Anggita berbaring di sisi kanan ranjang, sementara Calvin di sisi kiri mengapit Bella yang berbaring di tengah.
“Bella, maafin mama ya,” ucap Anggita. Bella mengangguk dengan mata berkaca-kaca.
“Ini terakhir kalinya kita tidur bertiga ya, Sayang. Papa dan mama sudah bercerai, kita sudah tidak boleh seperti ini lagi, nanti Tuhan marah,” ucap Anggita seraya mengusap rambut Bella.
“Memangnya cerai itu apa?” tanya Bella polos.
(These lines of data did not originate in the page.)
(** C7, amended.  A pending row whose expires_at lies in the past is not
    returned by readPendingMessage, whatever the channel asked for; a
    cleanup called for the row's channel, or with an empty channel, purges
    it and counts it; and a second cleanup of the same channel removes
    nothing and returns 0 provided no row that outlived the first cleanup
    has expired by the second one's clock reading. *)
Theorem C7_pending_ttl_expiry :
  forall (X : Type) (w : World X) (messageId : string) (row : ChannelPendingMessageRow),
    channel_pending_messages (db w) !! messageId = Some row ->
    expires_at row < clock w (reads w) ->
    (forall channel0, exists w', readPendingMessage channel0 messageId w = (Ok None, w'))
    /\ (forall channel0, channel0 = pm_channel row \/ channel0 = "" ->
          exists n w1,
            cleanupExpiredPendingMessages channel0 w = (Ok n, w1)
            /\ 1 <= n
            /\ channel_pending_messages (db w1) !! messageId = None)
    /\ (forall channel0, exists n1 w1 n2 w2,
          cleanupExpiredPendingMessages channel0 w = (Ok n1, w1)
          /\ cleanupExpiredPendingMessages channel0 w1 = (Ok n2, w2)
          /\ ((forall id r, channel_pending_messages (db w) !! id = Some r ->
                 clock w (reads w) < expires_at r -> clock w1 (reads w1) < expires_at r) ->
              n2 = 0
              /\ channel_pending_messages (db w2) = channel_pending_messages (db w1))).
Proof.
  intros X w messageId row Hrow Hexp. split; [|split].
  - intros channel0. apply (read_expired channel0 messageId row w Hrow). lia.
  - intros channel0 Hch.
    destruct (cleanup_run channel0 w) as (w1 & Hrun & Hp & _).
    eexists _, w1. split; [exact Hrun|].
    assert (Hq : expiredIn channel0 (clock w (reads w)) messageId row = true).
    { apply expiredIn_spec. split; [lia|]. destruct Hch as [->| ->]; auto. }
    split.
    + assert (Hin : (messageId, row) ∈
                      selectWhere (expiredIn channel0 (clock w (reads w)))
                        (channel_pending_messages (db w))).
      { apply elem_of_selectWhere. auto. }
      destruct (selectWhere _ _); [inversion Hin | simpl; lia].
    + rewrite Hp, lookup_deleteWhere, Hrow, Hq. reflexivity.
  - intros channel0.
    destruct (cleanup_run channel0 w) as (w1 & Hrun1 & Hp1 & Hc1 & _).
    destruct (cleanup_run channel0 w1) as (w2 & Hrun2 & Hp2 & _).
    eexists _, w1, _, w2. split; [exact Hrun1|]. split; [exact Hrun2|].
    intros Hquiet.
    assert (Hnone : forall k v, channel_pending_messages (db w1) !! k = Some v ->
              expiredIn channel0 (clock w1 (reads w1)) k v = false).
    { intros k v. rewrite Hp1, lookup_deleteWhere.
      destruct (channel_pending_messages (db w) !! k) as [v0|] eqn:Hk; [|discriminate].
      destruct (expiredIn channel0 (clock w (reads w)) k v0) eqn:Hold; [discriminate|].
      intros Hv. inversion Hv; subst v0.
      apply not_true_iff_false. intros Hnew.
      apply expiredIn_spec in Hnew as [Hle Hch].
      apply not_true_iff_false in Hold. apply Hold. apply expiredIn_spec.
      split; [|exact Hch].
      destruct (Z_lt_le_dec (clock w (reads w)) (expires_at v)) as [Hlt|Hle']; [|exact Hle'].
      pose proof (Hquiet k v Hk Hlt). lia. }
    split.
    + apply (proj2 (selectWhere_nil _ _)) in Hnone. rewrite Hnone. reflexivity.
    + rewrite Hp2. apply deleteWhere_none. exact Hnone.
Qed.
(** C8. The only write a run issues is the update [notified: true], addressed
    to a session that is in the snapshot; the run neither adds nor removes a
    session; a record is either as it was or was not yet [notified: true]
    and differs only in that [notified] is now [true], so no other field
    is written; a run issues at most one update per session; and over any
    number of successive runs a flag that is [true] stays [true] with its
    record untouched, and a flag is either what it was or [true]. *)
Theorem notified_only_ever_set (e : env) (st : value) :
  (∀ k child patch,
      (k, Update child patch) ∈ trace (run e st).1 →
      child = k ∧ patch = [("notified", VBool true)] ∧
      k ∈ for_in_keys st ∧ ∃ fs, get_prop st k = inr (VObj fs)) ∧
  for_in_keys (store (run e st).1) = for_in_keys st ∧
  (∀ k,
      get_prop (store (run e st).1) k = get_prop st k ∨
      ∃ fs notified,
        get_prop st k = inr (VObj fs) ∧
        get_prop (VObj fs) "notified" = inr notified ∧
        is_true notified = false ∧
        get_prop (store (run e st).1) k
          = inr (VObj (set_prop "notified" (VBool true) fs))) ∧
  (∀ k f, f ≠ "notified" → field (store (run e st).1) k f = field st k f) ∧
  (∀ k, (length (filter (λ ev, is_update ev = true)
                   (events_of k (trace (run e st).1))) ≤ 1)%nat) ∧
  (∀ es k,
      field st k "notified" = inr (VBool true) →
      get_prop (runs es st) k = get_prop st k) ∧
  (∀ es k,
      field (runs es st) k "notified" = field st k "notified" ∨
      field (runs es st) k "notified" = inr (VBool true)).
Proof.
  split_and!.
  - intros k child patch (_ & Hk & Hev)%run_trace_elem.
    unfold plan_events in Hev.
    destruct (plan_of st k) as [| |name] eqn:Hp; [by inversion Hev..|].
    apply update_in_attempt_events in Hev as (_ & _ & -> & ->).
    split_and!; [done | done | by eapply elem_of_reached |].
    apply plan_of_Attempts_object in Hp as (ss & fs & -> & Hfs).
    exists fs. simpl. by rewrite Hfs.
  - apply run_keys.
  - apply run_store_cases.
  - intros k f Hne.
    destruct (run_store_cases e st k) as [Hsame|(fs & n & Hs & _ & _ & Hf)].
    + by apply field_ext.
    + unfold field. rewrite Hf, Hs. simpl.
      by rewrite assoc_set_prop_ne by done.
  - intros k. rewrite run_events_of. destruct (decide _); [|simpl; lia].
    unfold plan_events. destruct (plan_of st k); [simpl; lia..|].
    apply updates_of_attempt.
  - intros es k. apply runs_notified_true.
  - intros es k. apply runs_notified_step.
Qed.
(** * The extension gallery of vscoffline (server.py, vsc.py)

    A shallow embedding of the catalogue engine of [VSCGallery]: loading an
    extension directory into a record, rebuilding and publishing the
    snapshot, the cache freshness test, and the query engine (filter,
    fallback, sort, response envelope).

    Python values are modelled as follows.
    - A [dict] is an insertion-ordered association list: iteration order
      of a Python dict is insertion order, and the order in which
      [_apply_criteria] walks the snapshot decides the order of the result.
    - JSON documents are records over the members the code reads; every
      member is an [option], absent when the document does not have it, and
      reading an absent member with [d[k]] raises [KeyError].
    - [self.extensions] holds what the code last assigned to it: the dict of
      records, or the JSON scalar a cache file deserialised to. A cache file
      that holds an array, or an object whose values are not extension
      documents, is outside the typed documents.
    - A Python exception is the [Raise] case of [result]; the state that was
      mutated before the exception is kept by the caller.
    - Numbers (install counts, timestamps) are integers; only their order
      is used. *)

From Stdlib Require Import List String Ascii ZArith Bool Arith Lia.
From Stdlib Require Import Permutation Sorting.Sorted.
Import ListNotations.

Local Open Scope string_scope.
Local Open Scope list_scope.

(** ** Exceptions and results *)

Inductive exn : Type :=
| KeyError
| IndexError
| OSError
| InvalidVersion
| ValueError
| AttributeError
| TypeError.

Inductive result (A : Type) : Type :=
| Ok (a : A)
| Raise (e : exn).

Arguments Ok {A} a.
Arguments Raise {A} e.

Definition bind {A B : Type} (r : result A) (k : A -> result B) : result B :=
  match r with
  | Ok a => k a
  | Raise e => Raise e
  end.

Notation "x <- r ;; k" := (bind r (fun x => k))
  (at level 61, r at next level, right associativity).

(** [d[k]] on an optional member: absent raises [KeyError]. *)
Definition member {A : Type} (o : option A) : result A :=
  match o with
  | Some a => Ok a
  | None => Raise KeyError
  end.

Fixpoint mapM {A B : Type} (f : A -> result B) (l : list A) : result (list B) :=
  match l with
  | [] => Ok []
  | x :: l' =>
      y <- f x ;;
      ys <- mapM f l' ;;
      Ok (y :: ys)
  end.

(** ** Python strings *)

Module Str.

(** [str.lower()] on the ASCII range. *)
Definition lower_ascii (c : ascii) : ascii :=
  let n := nat_of_ascii c in
  if (65 <=? n)%nat && (n <=? 90)%nat then ascii_of_nat (n + 32) else c.

Fixpoint lower (s : string) : string :=
  match s with
  | EmptyString => EmptyString
  | String c s' => String (lower_ascii c) (lower s')
  end.

(** [sub in s]: [sub] occurs in [s] as a contiguous substring. *)
Fixpoint contains (sub s : string) : bool :=
  if String.prefix sub s then true
  else match s with
       | EmptyString => false
       | String _ s' => contains sub s'
       end.

End Str.

(** ** Python dicts: insertion-ordered, keys unique *)

Section Dict.

Context {V : Type}.

Definition dict := list (string * V).

Fixpoint dict_get (k : string) (d : dict) : option V :=
  match d with
  | [] => None
  | (k', v) :: d' => if String.eqb k k' then Some v else dict_get k d'
  end.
Calvin bahkan tak tega menatap matanya sehingga dia memilih berbaring menatap langit-langit kamarnya.
“Cerai itu artinya berpisah, meskipun mama dan papa sudah tidak bisa bersama, tapi mama dan papa tetap sayang Bella.” Anggita menjelaskan dengan suara yang sangat pelan.
“Kalau pisah itu kita enggak bisa bobo bareng satu kamar?”
“Iya enggak boleh, tapi malam ini pengecualian. Besok kita pulang ke apartmen ya Sayang, Bella sayang mama kan?” tanya Anggita, Bella hanya mengangguk pelan meskipun dia belum mengerti sepenuhnya.
“Kalau aku mau bobo sama papa bagaimana?”
“Ya Bella boleh menginap di sini sama papa, tapi ... enggak sama mama,” ucap Anggita berhati-hati, dia cukup menyesali tindakan emosionalnya tadi.
Bella menoleh pada Calvin, Calvin menyadari Bella menatapnya, dia kembali berbaring miring menatap putrinya, matanya memang mewarisi mata Calvin. Calvin mencoba tersenyum dan mengusap pipi Bella.
“Sudah malam, bobo ya, besok papa antar ke apartmen. Papa usahakan setiap hari sabtu atau minggu kita akan bersama, oke?” ucap Calvin pada akhirnya. Bella mengiyakan dan meminta kedua orang tuanya memeluknya. Dia merasa sangat hangat dipeluk seperti ini, terlebih Calvin menarik selimut menutupi tubuh mereka.
Anggita melirik Calvin dan Calvin pun menatapnya hingga mereka kemudian memutuskan tatapan itu, fokus menatap putrinya yang semakin lama semakin memasuki alam mimpinya.
Meninggalkan kedua orang tuanya yang tampak canggung. Namun keduanya tak bisa bergerak karena tangan Bella memegangi tangan mereka. Gerakan sedikit saja akan membuat Bella terjaga. Mereka menyadari bahwa kondisi tubuh Bella yang belum terlalu fit membuatnya menjadi demikian.